Les deux chefs de gouvernement ont mis en avant la coopération militaire, avec le bataillon de reconnaissance bi-national et l’Airbus A400M. A cela s’ajoute également la signature d’un accord lié au satellite GovSat.
La coopération sera également renforcée dans les domaines de l’énergie et de la transition énergétique, ainsi que de la sécurité intérieure et extérieure.

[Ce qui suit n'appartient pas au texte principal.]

(* ===== verification/BackupCmd.v ===== *)
(** * The backup command

    [Run] of [internal/backup/backup.go], which picks the driver, [internal/pg/conn], and [cmd/pgsafe/backup.go]:
    the request the flags make, the options of the run, and the exit status. *)

From S2P Require Import Prelude Lsn Storage Host Time Manifest Config Lock Cli Filter Bracket Resume Backup Multi MultiBackup PageChecksum PgSql Parallel Creds Mint Worker WorkerBackup Open.

(** ** Connections: [conn.go] *)

(** [pgxpool.Config], as far as it is used. *)
Record PoolConfig := { pc_DSN : string; pc_RuntimeParams : gmap string string; pc_TLSConfig : bool; pc_ConnectTimeout : Z }.

Class Pools (W : Type) := {
  Pool : Type;
  pgxpool_ParseConfig : string -> result PoolConfig;
  pgxpool_NewWithConfig : PoolConfig -> M W Pool;
  pool_Ping : Pool -> M W unit;
  pool_Close : Pool -> M W unit;
}.

Definition DefaultConnectTimeout : Z := 10 * Second.

(** What [Connect] makes of the parsed configuration. *)
Definition connect_config (dsn : string) (cfg : PoolConfig) : PoolConfig :=
  {| pc_DSN := pc_DSN cfg;
     pc_RuntimeParams := if negb (pc_TLSConfig cfg) && negb (Contains dsn "sslmode=") then <["sslmode" := "prefer"]> (pc_RuntimeParams cfg) else pc_RuntimeParams cfg;
     pc_TLSConfig := pc_TLSConfig cfg;
     pc_ConnectTimeout := if pc_ConnectTimeout cfg =? 0 then DefaultConnectTimeout else pc_ConnectTimeout cfg |}.

(** [Connect] *)
Definition Connect {W : Type} `{Pools W} (dsn : string) : M W Pool :=
  cfg <- of_result (map_error (Errorf_w ("conn: parse " +:+ quoted dsn)) (pgxpool_ParseConfig dsn)) ;;
  pool <- wrapping "conn: open pool" (pgxpool_NewWithConfig (connect_config dsn cfg)) ;;
  r <- try (pool_Ping pool) ;;
  match r with
  | Fail err => try (pool_Close pool) ;;; throw (Errorf_w "conn: ping" err)
  | Ok _ => ret pool
  end.

(** ** The drivers: [Run] *)

(** The source of the WAL a mode cannot have. *)
Definition walSource_error (mode walSource : string) : option error :=
  if String.eqb walSource "" || String.eqb walSource WALSourceArchive then None
  else if String.eqb walSource WALSourceStream then
    if negb (String.eqb mode ModeSimple) then Some (errors_New ("backup: WALSource=stream requires Mode=simple (got " +:+ quoted mode +:+ ")")) else None
  else if String.eqb walSource WALSourceWalgrab then
    if negb (String.eqb mode ModeWorker) then Some (errors_New ("backup: WALSource=walgrab requires Mode=worker (got " +:+ quoted mode +:+ ")")) else None
  else Some (errors_New ("backup: unknown WALSource " +:+ quoted walSource)).

Definition mode_or_default (mode : string) : string := if String.eqb mode "" then ModeSimple else mode.
Definition walTimeout_or_default (d : Z) : Z := if d =? 0 then 30 * Minute else d.

Definition set_walTimeout `{FilterLibs} (d : Z) (opts : BackupOptions) : BackupOptions := {|
  bo_Filter := bo_Filter opts; bo_HasPool := bo_HasPool opts; bo_Server := bo_Server opts; bo_Label := bo_Label opts; bo_WALTimeout := d;
  bo_WALSource := bo_WALSource opts; bo_ResumeDisabled := bo_ResumeDisabled opts; bo_ResumeCheckpointEveryN := bo_ResumeCheckpointEveryN opts;
  bo_ResumeGracePeriod := bo_ResumeGracePeriod opts; bo_PgsafeVersion := bo_PgsafeVersion opts; bo_Recipients := bo_Recipients opts;
  bo_Compression := bo_Compression opts; bo_ScratchDir := bo_ScratchDir opts; bo_TempDir := bo_TempDir opts; bo_Type := bo_Type opts;
  bo_ParentBackupID := bo_ParentBackupID opts |}.

Section run.
Context {W : Type} `{Backend W, Host W, Disk W, Clock W, Pg W, BaseBackup W, FilterLibs, Sessions W, Catalog W, Minting W, Dialing W, WorkerHost W, !AgeKeys, Transport W}.
Context (Now : W -> time) (tees : string -> tee -> move) (collate : list string -> list string) (sched : list FileEntry -> list FileEntry) (late : string -> bool).

(** [Run]; [present] says that the options have a cluster, a storage and a chain. What it prints of the free space is
    left out. *)
Definition Run (present : bool) (mode : string) (opts : BackupOptions) (backends : list (Backend W)) (rpOpts : RemoteParallelOptions)
    (wOpts : WorkerOptions) : M W (BackupResult * Z) :=
  let mode := mode_or_default mode in
  let opts := set_walTimeout (walTimeout_or_default (bo_WALTimeout opts)) opts in
  if negb present then throw (errors_New "backup: Cluster, Storage, Filter required")
  else
    match walSource_error mode (bo_WALSource opts) with
    | Some err => throw err
    | None =>
        if String.eqb mode ModeSimple then runSimple_all Now tees opts backends
        else if String.eqb mode ModeRemoteParallel then r <- runRemoteParallel Now sched opts rpOpts ;; ret (with_none r)
        else if String.eqb mode ModeWorker then r <- runWorkerBackup Now collate sched late opts wOpts ;; ret (with_none r)
        else throw (errors_New ("backup: mode " +:+ quoted mode +:+ " not implemented"))
    end.
End run.

(** ** The request: [newBackupCmd] *)

(** The flags of the command; one whose presence matters is [Some] where it was given. *)
Record BackupFlags := {
  bf_type : string; bf_parent : string; bf_lock_timeout : Z; bf_ssh_target : option string; bf_ssh_extra_args : option string;
  bf_remote_command : option string; bf_workers : option Z; bf_direct_write : option bool; bf_confirm_proxy : option bool;
  bf_wal_source : string; bf_standalone : bool; bf_no_resume : bool;
}.

(** The arguments of [runBackup] *)
Record BackupRequest := {
  rq_Type : string; rq_Parent : string; rq_LockTimeout : Z; rq_Mode : string; rq_SSHTarget : string; rq_SSHExtraArgs : list string;
  rq_RemoteCommand : list string; rq_Workers : Z; rq_WorkerWritesDirectly : bool; rq_ConfirmProxy : bool; rq_WALSource : string;
  rq_Standalone : bool; rq_NoResume : bool;
}.

(** What [--standalone] makes of the source of the WAL. *)
Definition standalone_source (mode : string) (standalone : bool) (walSource : string) : option string :=
  if standalone then
    let inferred := if String.eqb mode ModeWorker then "walgrab" else "stream" in
    if negb (String.eqb walSource "") && negb (String.eqb walSource inferred) then None else Some inferred
  else Some walSource.

(** The body of [RunE] up to [runBackup]. *)
Definition backup_request (cfg : Config) (fl : BackupFlags) : BackupRequest + outcome :=
  let '(sshTarget, sshExtraArgsRaw) := resolveSSHReach (bf_ssh_target fl) (bf_ssh_extra_args fl) cfg in
  match shellSplit sshExtraArgsRaw, shellSplit (default "" (bf_remote_command fl)) with
  | Fail _, _ | _, Fail _ => inr errCfg
  | Ok sshExtraArgs, Ok remoteCommand =>
      let workers := default 4 (bf_workers fl) in
      let mode := inferBackupMode sshTarget workers (negb (is_nil (bf_workers fl))) in
      if negb (String.eqb mode ModeWorker) &&
         (negb (is_nil (bf_remote_command fl)) || negb (is_nil (bf_direct_write fl)) || negb (is_nil (bf_confirm_proxy fl))) then inr errCfg
      else
        match standalone_source mode (bf_standalone fl) (bf_wal_source fl) with
        | None => inr errCfg
        | Some walSource =>
            let request btype parent :=
              {| rq_Type := btype; rq_Parent := parent; rq_LockTimeout := bf_lock_timeout fl; rq_Mode := mode; rq_SSHTarget := sshTarget;
                 rq_SSHExtraArgs := sshExtraArgs; rq_RemoteCommand := remoteCommand; rq_Workers := workers;
                 rq_WorkerWritesDirectly := default true (bf_direct_write fl); rq_ConfirmProxy := default false (bf_confirm_proxy fl);
                 rq_WALSource := walSource; rq_Standalone := bf_standalone fl; rq_NoResume := bf_no_resume fl |} in
            if String.eqb (bf_type fl) "full" then
              if negb (String.eqb (bf_parent fl) "") then inr errCfg else inl (request TypeFull "")
            else if String.eqb (bf_type fl) "incr" then
              if String.eqb (bf_parent fl) "" then inr errCfg else inl (request TypeIncremental (bf_parent fl))
            else inr errCfg
        end
  end.

(** ** The run: [runBackup] *)

(** The options of the run; the version of the program and the directory for temporary files are given. *)
Definition backup_options `{FilterLibs} (version tempDir : string) (cfg : Config) (rq : BackupRequest) (chain : Chain) : BackupOptions := {|
  bo_Filter := chain; bo_HasPool := true; bo_Server := c_Server cfg; bo_Label := "pgsafe-" +:+ c_Server cfg;
  bo_WALTimeout := bc_ArchiveTimeout (c_Backup cfg); bo_WALSource := rq_WALSource rq;
  bo_ResumeDisabled := rq_NoResume rq || match bc_Resume (c_Backup cfg) with Some r => negb r | None => false end;
  bo_ResumeCheckpointEveryN := bc_ResumeCheckpointEveryN (c_Backup cfg); bo_ResumeGracePeriod := bc_ResumeGracePeriod (c_Backup cfg);
  bo_PgsafeVersion := version; bo_Recipients := en_Recipients (c_Encryption cfg); bo_Compression := compression_string (c_Compression cfg);
  bo_ScratchDir := bc_ScratchDir (c_Backup cfg); bo_TempDir := tempDir; bo_Type := rq_Type rq; bo_ParentBackupID := rq_Parent rq |}.

Definition parallel_options (cfg : Config) (rq : BackupRequest) : RemoteParallelOptions :=
  {| rp_HasPool := true; rp_Workers := rq_Workers rq; rp_PGVersion := pg_Version (c_PG cfg); rp_PageChecksumMode := ModeOff |}.

Definition worker_options (cfg : Config) (rq : BackupRequest) (st : StorageConfig) : WorkerOptions := {|
  wo_HasPool := true; wo_PGVersion := pg_Version (c_PG cfg); wo_SSHTarget := rq_SSHTarget rq; wo_SSHExtraArgs := rq_SSHExtraArgs rq;
  wo_RemoteCommand := rq_RemoteCommand rq; wo_Storage := st; wo_PageChecksumMode := ModeOff; wo_Workers := rq_Workers rq;
  wo_WorkerWritesDirectly := rq_WorkerWritesDirectly rq; wo_StorageReach := pg_StorageReach (c_PG cfg); wo_ConfirmProxy := rq_ConfirmProxy rq |}.

Definition index_panic : error := errors_New "panic: index out of range [0] with length 0".

Section command.
Context {W : Type} `{Host W, Disk W, Clock W, Pg W, BaseBackup W, FilterLibs, Sessions W, Catalog W, Minting W, Dialing W, !Clients W, WorkerHost W, !AgeKeys, Transport W, Pools W, Shell W}.
Context (Now : W -> time) (tees : string -> tee -> move) (collate : list string -> list string) (sched : list FileEntry -> list FileEntry) (late : string -> bool).
Context (version tempDir : string).

(** What [runBackup] does with the storages. *)
Definition run_with (cfg : Config) (st : StorageConfig) (rq : BackupRequest) (backends : list rb) : M W outcome :=
  match parseAgeRecipients age_ParseX25519Recipient (en_Recipients (c_Encryption cfg)) with
  | Fail _ => ret errCfg
  | Ok recipients =>
      match NewChain {| o_Codec := cm_Codec (c_Compression cfg); o_Level := cm_Level (c_Compression cfg); o_Recipients := recipients |} with
      | Fail _ => ret errCfg
      | Ok chain =>
          match backends with
          | [] => throw index_panic
          | backend :: _ =>
              or_exit backup_exit
                (Run (H:=rb_Backend backend) Now tees collate sched late true (rq_Mode rq) (backup_options version tempDir cfg rq chain) (map rb_Backend backends)
                   (parallel_options cfg rq) (worker_options cfg rq st)) (fun _ => ret Done)
          end
      end
  end.

(** [runBackup]; the pool of the cluster is one of its own. *)
Definition runBackup (cfg : Config) (rq : BackupRequest) : M W outcome :=
  match PrimaryStorage cfg with
  | None => throw index_panic
  | Some st =>
      with_server_lock cfg st Exclusive (rq_LockTimeout rq) (
      or_exit (fun _ => 3) (Connect (pg_ConnString (c_PG cfg))) (fun pool => finally (pool_Close pool) (
      or_exit (fun _ => 3) (Connect (pg_ConnString (c_PG cfg))) (fun cluster => finally (pool_Close cluster) (
      or_exit (fun _ => 4) (openBackends (c_Storages cfg)) (fun '(backends, cleanup) => finally cleanup (
      run_with cfg st rq backends)))))))
  end.

(** [newBackupCmd] *)
Definition backupCmd (yaml_Decode : string -> result Config) (file : option (result string)) (fl : Flags) (bf : BackupFlags) : M W outcome :=
  match resolveConfig age_ParseX25519Recipient yaml_Decode file fl with
  | inr o => ret o
  | inl cfg => match backup_request cfg bf with inr o => ret o | inl rq => runBackup cfg rq end
  end.
End command.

Les deux Premiers ministres ont également déclaré que la Belgique et le Luxembourg étaient un laboratoire pour faire avancer l’intégration européenne. Avec les Pays-Bas, le Benelux veut établir une liste de barrières à éliminer, a expliqué Bart De Wever. Parmi celles‑ci figurent les obstacles pour les personnes qui travaillent dans plusieurs pays ou souhaitent y créer une entreprise. Luc Frieden a ajouté qu’ils voulaient montrer aux autres pays comment une coopération plus étroite peut fonctionner : il ne s’agit pas d’un “club exclusif”.
Les gouvernements belge et luxembourgeois se sont également engagés à moderniser la ligne ferroviaire entre les deux capitales : le trajet Luxembourg–Bruxelles devrait prendre 2 heures et 5 minutes au plus tard à partir de 2030.